Task details: Where the word "index" appears in a line of the entries below, count that line and give the total alone.

Information shown:
(** * useEventBus: a keyed publish/subscribe registry

    Shallow embedding of [packages/core/useEventBus/index.ts] and of the
    registry [events] it shares ([internal.ts]).

    The JavaScript objects the code mutates are kept in an explicit store:
    arrays of functions and [Map] objects live at locations, a [Listeners]
    record is the pair of the locations of its two fields, and the registry
    maps a bus identifier to such a record.  Two names of a handler map may
    point to one array, an emission keeps working on the record it has
    fetched after the entry is deleted, and [forEach] reads the array as it
    is at each index: all three happen in the code and are kept here.

    Function values are compared by identity.  [Callback n] is the n-th
    function of the caller; every closure that [once] creates carries a
    fresh identifier.  A function of the caller is an observer: calling it
    appends the call and its arguments to the trace, it does not call back
    into a bus and does not throw.  Identifiers, event names and payloads
    are [undefined], strings, integers and symbols, on which the key
    equality of [Map] is plain equality.
    The scope that [getCurrentScope()] returns is an argument of
    [useEventBus]; its [cleanups] arrays are part of the state. *)

From stdpp Require Import gmap strings list fin_maps.
From Stdlib Require Import ZArith Lia.

(** ** Values, functions and the store *)

(** Bus identifiers, event names and payloads.  [VUndefined] is what an
    omitted argument evaluates to. *)
Inductive value :=
  | VUndefined
  | VString (s : string)
  | VNumber (z : Z)
  | VSymbol (n : nat).

#[global] Instance value_eq_dec : EqDecision value.
Proof. solve_decision. Defined.

#[global] Instance value_countable : Countable value.
Proof.
  apply (inj_countable'
    (λ v, match v with
          | VUndefined => inl ()
          | VString s => inr (inl s)
          | VNumber z => inr (inr (inl z))
          | VSymbol n => inr (inr (inr n))
          end)
    (λ x, match x with
          | inl _ => VUndefined
          | inr (inl s) => VString s
          | inr (inr (inl z)) => VNumber z
          | inr (inr (inr n)) => VSymbol n
          end)).
  by intros [].
Defined.

(** Function values stored in the registry.  [Callback n] is the n-th
    function of the caller.  [OnceListener] and [OnceHandler] are the
    closures [_listener] and [_handler] that [once] builds; [uid] is the
    identity of the closure object, the other fields are what it captures. *)
Inductive fn :=
  | Callback (id : nat)
  | OnceListener (uid : nat) (key : value) (listener : nat)
  | OnceHandler (uid : nat) (key : value) (event : value) (handler : nat).

#[global] Instance fn_eq_dec : EqDecision fn.
Proof. solve_decision. Defined.

(** The closures [_off] returned by [on]: [() => off(listener)] and
    [() => off(event, handler)]. *)
Inductive stop :=
  | StopListener (key : value) (listener : fn)
  | StopHandler (key : value) (event : value) (handler : fn).

#[global] Instance stop_eq_dec : EqDecision stop.
Proof. solve_decision. Defined.

Definition loc := nat.

(** [interface Listeners]: the two fields are assigned once, at creation. *)
Record Listeners := MkListeners {
  listeners : loc;
  handlerMap : loc
}.

#[global] Instance Listeners_eq_dec : EqDecision Listeners.
Proof. solve_decision. Defined.

(** One recorded invocation of a caller's function. *)
Definition call_record : Type := nat * list value.

Record state := State {
  events : gmap value Listeners;
  arrays : gmap loc (list fn);
  maps : gmap loc (gmap value loc);
  next_loc : loc;
  next_fn : nat;
  cleanups : gmap nat (list stop);
  trace : list call_record
}.

(** What [useEventBus(key)] closes over: the identifier and the result of
    [getCurrentScope()]. *)
Record bus := Bus {
  key : value;
  scope : option nat
}.

Definition useEventBus (k : value) (current_scope : option nat) : bus :=
  Bus k current_scope.

Definition empty_state : state :=
  State ∅ ∅ ∅ 0 0 ∅ [].

Definition set_events (f : gmap value Listeners → gmap value Listeners)
    (σ : state) : state :=
  State (f (events σ)) (arrays σ) (maps σ) (next_loc σ) (next_fn σ)
        (cleanups σ) (trace σ).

Answer area: 2